Erin Mckinley's Research at Davidson

From the common cold to HIV, we are all too familiar with the symptomatic effects of a viral infection. But in order to treat or prevent such infections, we have to learn more about the virus in general-its structure, replication mechanism, etc. Scientists have come a long way, but because so many different types of viruses exist, each with their own unique characteristics, we still have a long way to go. The virus we are working with is called reovirus. All of us have antibodies to protect ourselves against reovirus infection-that means that reovirus doesn't cause us to be sick or have some other negative reaction.So, you might wonder why we are even studying this virus if it poses us no threat.

The answer is, that by learning more the reovirus we can learn more about viral pathogenesis in general. The information we learn from this model system could possibly be applied to vaccines (which are attenuated viruses) or other viruses that are harmful. The reovirus can be thought of as a little package of RNA wrapped in two concentric layers of protein. I've even compared it to a peanut M&M-you've got the important genetic code in the middle (the peanut) protected by an outer shell of protein (the chocolate). When the reovirus infects a cell, the outer shell breaks apart and falls of, allowing the virus to start replicating and taking over its host. The interactions between surface proteins in this outer shell determines the stability of the virus in environments between hosts. The stronger these interactions, the more resistant viruses may be to the many different chemical and physical agents that threaten viral propagation.

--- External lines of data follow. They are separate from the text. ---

(* ===== verification/Keywords.v ===== *)
(** * Contextual keywords are recognised by their text

    The lexer and the parser meet at the string pool: the lexer interns identifiers,
    [init_parser_kws] interns the spellings of the contextual keywords, and the
    parser compares ids.  The theorem is proved against the interface
    [InternerLaws], which [StringPoolTheorems.v] discharges for the real pool. *)

From stdpp Require Import relations.
From S2P Require Import Prelude SyntaxKind Token Interner StringPool Lexer LexerFacts.
From S2P Require Import Green Builder Parser StringPoolTheorems.

Import SyntaxKind Token Lexer LexerFacts Parser Cursor StringPool StringPoolTheorems.

Module Keywords.

(** The fields of [ParserKws] and their spellings, in the order they are interned. *)
Definition contextual_keywords : list ((ParserKws -> N) * string) :=
  [(named, "named"); (scoped, "scoped"); (pub, "pub"); (pvt, "pvt");
   (abstract_, "abstract"); (distinct_, "distinct"); (bit_field_, "bit-field");
   (linear, "linear"); (ctl, "ctl"); (val_, "val"); (final_ctl, "final-ctl");
   (direct, "direct"); (override_, "override"); (in_, "in")]%string.

Section Client.
Context {P : Type} `{InternerLaws P}.

Definition short (n : nat) : Prop := (N.of_nat n + 5 < 2 ^ 32)%N.

Lemma interns_fits n p q : interns n p q -> pool_fits q -> pool_fits p.
Proof.
  induction 1 as [p|p p1 q (s & Hs & ->) _ IH]; intros Hf; [done|].
  by eapply intern_fits, IH.
Qed.

(** Interning keeps a pool well formed and every name it has. *)
Lemma interns_keeps n p q : short n -> interns n p q -> pool_wf p -> pool_fits q ->
  pool_wf q /\ forall id s, denotes p id s -> denotes q id s.
Proof.
  intros Hn. induction 1 as [p|p p1 q (s & Hs & ->) Hr IH]; intros W Hf; [done|].
  pose proof (interns_fits n _ _ Hr Hf) as Hf1.
  destruct (pool_intern p s) as [p1 i] eqn:E. simpl in *.
  destruct (intern_denotes p s p1 i W) as (W1 & _ & K1); [|done|done|].
  { unfold short in Hn. lia. }
  destruct (IH W1 Hf) as [W2 K2]. split; [done|]. intros id s' Hd. by apply K2, K1.
Qed.

Lemma interned_as_denotes n p text id q :
  short n -> (length text <= n)%nat -> interned_as n p text id q -> pool_wf p -> pool_fits q ->
  pool_wf q /\ denotes q id text.
Proof.
  intros Hn Ht (q0 & Hq & E) W Hf.
  assert (Hf0 : pool_fits q0) by (eapply intern_fits; by rewrite E).
  destruct (interns_keeps n p q0 Hn Hq W Hf0) as [W0 _].
  destruct (intern_denotes q0 text q id W0) as (W1 & D & _); [|done|done|done].
  unfold short in Hn. lia.
Qed.

(** ** Interning a list of spellings *)

Fixpoint intern_list (p : P) (ss : list (list byte)) : list N * P :=
  match ss with
  | [] => ([], p)
  | s :: ss =>
      let '(p, id) := pool_intern p s in
      let '(ids, p) := intern_list p ss in (id :: ids, p)
  end.

Lemma intern_list_interns n ss p : Forall (fun s => (length s <= n)%nat) ss ->
  interns n p (snd (intern_list p ss)).
Proof.
  revert p. induction ss as [|s ss IH]; intros p Hs; [apply interns_refl|].
  apply Forall_cons in Hs as [Hs Hss]. simpl. pose proof (interns_once n p s Hs) as H1.
  destruct (pool_intern p s) as [p1 i]. specialize (IH p1 Hss).
  destruct (intern_list p1 ss) as [ids p2]. by eapply interns_trans.
Qed.

Lemma intern_list_denotes n ss p ids q :
  short n -> Forall (fun s => (length s <= n)%nat) ss -> intern_list p ss = (ids, q) ->
  pool_wf p -> pool_fits q -> Forall2 (denotes q) ids ss.
Proof.
  intros Hn. revert p ids. induction ss as [|s ss IH]; intros p ids Hs E W Hf.
  - injection E as <- <-. constructor.
  - apply Forall_cons in Hs as [Hs Hss]. simpl in E.
    destruct (pool_intern p s) as [p1 i] eqn:E1.
    pose proof (intern_list_interns n ss p1 Hss) as Hr.
    destruct (intern_list p1 ss) as [ids' p2] eqn:E2. injection E as <- <-. simpl in Hr.
    pose proof (interns_fits n _ _ Hr Hf) as Hf1.
    destruct (intern_denotes p s p1 i W) as (W1 & D1 & _); [unfold short in Hn; lia|done|done|].
    constructor; [|by eapply IH]. by apply (interns_keeps n p1 p2 Hn Hr W1 Hf).
Qed.

Lemma init_parser_kws_list pl k pl' : init_parser_kws pl = (k, pl') ->
  intern_list pl (map (fun c => bs (snd c)) contextual_keywords) =
    (map (fun c => fst c k) contextual_keywords, pl').
Proof.
  unfold init_parser_kws. cbn [map contextual_keywords fst snd intern_list].
  repeat match goal with
  | |- context [pool_intern ?p (bs ?s)] => destruct (pool_intern p (bs s)) as [? ?]
  end.
  by intros [= <- <-].
Qed.

Lemma keyword_lengths :
  Forall (fun s => (length s <= 20)%nat) (map (fun c => bs (snd c)) contextual_keywords).
Proof. repeat constructor; simpl; lia. Qed.

(** The ids of the contextual keywords name their spellings. *)
Lemma init_parser_kws_denotes pl k pl' f s :
  init_parser_kws pl = (k, pl') -> pool_wf pl -> pool_fits pl' ->
  In (f, s) contextual_keywords -> denotes pl' (f k) (bs s).
Proof.
  intros E%init_parser_kws_list W Hf Hin.
  pose proof (intern_list_denotes 20 _ _ _ _ eq_refl keyword_lengths E W Hf) as HF.
  apply list_elem_of_In, list_elem_of_lookup in Hin as [i Hi].
  refine (Forall2_lookup_lr _ _ _ i _ _ HF _ _); rewrite list_lookup_fmap, Hi; done.
Qed.

Lemma init_parser_kws_interns pl k pl' : init_parser_kws pl = (k, pl') -> interns 20 pl pl'.
Proof.
  intros E%init_parser_kws_list. pose proof (intern_list_interns 20 _ pl keyword_lengths) as Hi.
  by rewrite E in Hi.
Qed.

(** Every identifier of the lexer's output carries the id of its text. *)
Lemma lex_identifiers_denote src pl ts l t :
  (N.of_nat (length src) + 5 < 2 ^ 32)%N -> lex src pl = Ret (ts, l) ->
  pool_wf pl -> pool_fits (pool l) -> In t ts -> kind t = SK_IDENT ->
  pool_wf (pool l) /\ denotes (pool l) (string_id t) (lexeme src t).
Proof.
  intros Hs E W Hf Hin Hk. destruct (lex_streamed src pl) as (ts' & l' & St & E'); [lia|].
  rewrite E' in E. injection E as <- <-. apply in_app_or in Hin as [Hin|[<-|[]]]; [|done].
  pose proof (proj1 (List.Forall_forall _ _) (st_idents _ _ _ St) t Hin Hk) as (q & Ha & Hi).
  change (Lexer.source (lex_begin src pl)) with src in *. change (pool (lex_begin src pl)) with pl in *.
  pose proof (interns_fits _ _ _ Hi Hf) as Hq.
  destruct (interned_as_denotes (length src) pl (lexeme src t) (string_id t) q) as [Wq D]; try done.
  { apply sub_bytes_le. }
  destruct (interns_keeps (length src) q (pool l') Hs Hi Wq Hf) as [Wl K]. split; [done|by apply K].
Qed.

(** contextual keywords are recognised by their text.  Lex a source, then intern the
    contextual keywords into the same pool: for each of the fourteen keywords and each
    token of the source, the parser's test by id ([tok_is_kw], behind [p_at_kw]) answers
    whether the token is an identifier spelled like the keyword.  It holds of every
    interner that satisfies [InternerLaws]. *)
Theorem contextual_keyword_by_text (src : list byte) (pl pl' : P) (ts : list Token)
    (l : LexCursor P) (k : ParserKws) (f : ParserKws -> N) (s : string) (t : Token) :
  (N.of_nat (length src) + 5 < 2 ^ 32)%N -> pool_wf pl ->
  lex src pl = Ret (ts, l) -> init_parser_kws (pool l) = (k, pl') -> pool_fits pl' ->
  In (f, s) contextual_keywords -> In t ts ->
  tok_is_kw (Some t) (f k) = kind_eqb (kind t) SK_IDENT && bytes_eqb (lexeme src t) (bs s).
Proof.
  intros Hs W E Ek Hf Hin Ht. unfold tok_is_kw.
  destruct (kind_eqb (kind t) SK_IDENT) eqn:Hk; [|done]. apply kind_eqb_eq in Hk. simpl.
  pose proof (init_parser_kws_interns _ _ _ Ek) as Hi. pose proof (interns_fits _ _ _ Hi Hf) as Hl.
  destruct (lex_identifiers_denote src pl ts l t Hs E W Hl Ht Hk) as [Wl D].
  destruct (interns_keeps 20 _ _ eq_refl Hi Wl Hf) as [Wk K]. apply K in D.
  pose proof (init_parser_kws_denotes _ _ _ f s Ek Wl Hf Hin) as Dk.
  destruct (bytes_eqb (lexeme src t) (bs s)) eqn:Eb.
  - apply bytes_eqb_eq in Eb. rewrite <- Eb in Dk. apply N.eqb_eq.
    by apply (denotes_injective pl' _ _ (lexeme src t)).
  - apply N.eqb_neq. intros Heq. rewrite Heq in D.
    pose proof (denotes_functional pl' _ _ _ Wk D Dk) as Hx. apply bytes_eqb_eq in Hx. congruence.
Qed.

End Client.

(** [pub], then another identifier. *)
Definition kw_source : list byte := bs "pub public".

Lemma contextual_keyword_by_text_witness :
  exists ts l k pl', lex kw_source fresh_pool = Ret (ts, l) /\
    init_parser_kws (pool l) = (k, pl') /\
    map (fun t => tok_is_kw (Some t) (pub k)) ts =
    map (fun t => kind_eqb (kind t) SK_IDENT && bytes_eqb (lexeme kw_source t) (bs "pub")) ts /\
    map (fun t => tok_is_kw (Some t) (pub k)) ts = [true; false; false; false].
Proof.
  destruct (lex kw_source fresh_pool) as [[ts l]| |] eqn:E; [|vm_compute in E; discriminate E..].
  destruct (init_parser_kws (pool l)) as [k pl'] eqn:Ek.
  exists ts, l, k, pl'. split; [reflexivity|]. split; [exact Ek|]. split.
  - apply map_ext_in. intros t Ht.
    apply (contextual_keyword_by_text kw_source fresh_pool pl' ts l k pub "pub"%string t);
      [reflexivity|exact (proj1 fresh_pool_wf)|exact E|exact Ek| |right; right; left; reflexivity
      |exact Ht].
    vm_compute in E. injection E as <- <-. vm_compute in Ek. injection Ek as <- <-.
    vm_compute. reflexivity.
  - vm_compute in E. injection E as <- <-. vm_compute in Ek. injection Ek as <- <-.
    vm_compute. reflexivity.
Defined.

End Keywords.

An electron micrograph image of an animal reovirus. This image was used with permission from Queen's Univeristy at was obtained from

On the other hand, if these proteins bind to eachother too strongly and can't be removed from the outer shell (i.e. you can't bite through the chocolate to get to the peanut) then the virus won't be able to replicate. Thus, reoviruses face a trade-off between the stability of the outer shell necessary for survival between host cells and the "instability" of the outer shell essential for uncoating and replication within the host cell. A balance must be struck between the two opposing requirements (i.e. extracellular stability vs. intracellular "instability") representing a fundamental dilemma that must be solved by the virus.

My experiment involves seven reovirus mutants that were isolated by my professor (Dr. David R. Wessner) as a grad student at Harvard. These mutants show an increased resistance to ethanol (an agent commonly used to disinfect). Our goal has been to determine whether these mutants are only ethanol resistant or are generally more stable, i.e. general stability mutants. To achieve this determination we have exposed the mutants to elevated temperature (which normally denature a protein and thus "kill" the virus) and phenol to see if they also show an increased resistance to these inactivating agents. The data from these experiments, in conjunction with past research, will help us better understand some of the interactions among proteins in the outer shell.